Action item: Tell me how many lines in the data include "pyval", and keep the reply to that number.

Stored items
━━━━
(** ** [construct_requests] *)

(** C2: given run args that hold ["num_fewshot"], [construct_requests]
    returns two requests, a [greedy_until] on the context followed by a
    [loglikelihood] of the continuation [" unanswerable"] on the same
    context; the generation request carries the stopping criteria and the
    generation length of the task and the number of shots. *)
Theorem construct_requests_pair cls self doc ctx (args : gmap string pyval) n :
  args !! "num_fewshot" = Some n ->
  exists request_args : gmap string pyval,
    Task.construct_requests cls self doc ctx args
    = Ok [greedy_until ctx request_args; loglikelihood ctx " unanswerable"] /\
    request_args !! "stopping_criteria" = Some (stopping_criteria self) /\
    request_args !! "max_generation_length" = Some (max_generation_length self) /\
    request_args !! "num_fewshot" = Some n.
Proof.
  intros Hn.
  destruct cls; simpl; unfold xquad_en.construct_requests, xquad_ar.construct_requests,
    getitem; rewrite Hn; simpl; eexists; split_and!; reflexivity.
Qed.

(** Run args without ["num_fewshot"] are refused with [KeyError]. *)
Lemma construct_requests_KeyError cls self doc ctx (args : gmap string pyval) :
  args !! "num_fewshot" = None ->
  Task.construct_requests cls self doc ctx args = Err KeyError.
Proof.
  intros Hn.
  by destruct cls; simpl; unfold xquad_en.construct_requests, xquad_ar.construct_requests,
    getitem; rewrite Hn.
Qed.

(** C10: the two classes build the same requests from the same task
    configuration, record, context and run args, also when they raise; they
    share the dataset path and differ in the dataset name and in the set of
    declared metric names. *)
Theorem construct_requests_same_in_both_classes :
  (forall self doc ctx args,
     xquad_en.construct_requests self doc ctx args
     = xquad_ar.construct_requests self doc ctx args) /\
  xquad_en.DATASET_PATH = xquad_ar.DATASET_PATH /\
  xquad_en.DATASET_NAME <> xquad_ar.DATASET_NAME /\
  dom xquad_en.higher_is_better <> dom xquad_ar.higher_is_better.
Proof.
  split_and!; [reflexivity|reflexivity|discriminate|].
  intros Heq.
  assert ("NoAns_f1" ∈ dom xquad_ar.higher_is_better) as Hin.
  { rewrite <- Heq. apply elem_of_dom. by eexists. }
  apply elem_of_dom in Hin as [b Hb]. discriminate Hb.
Qed.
━━━━
Response to this exercise: 3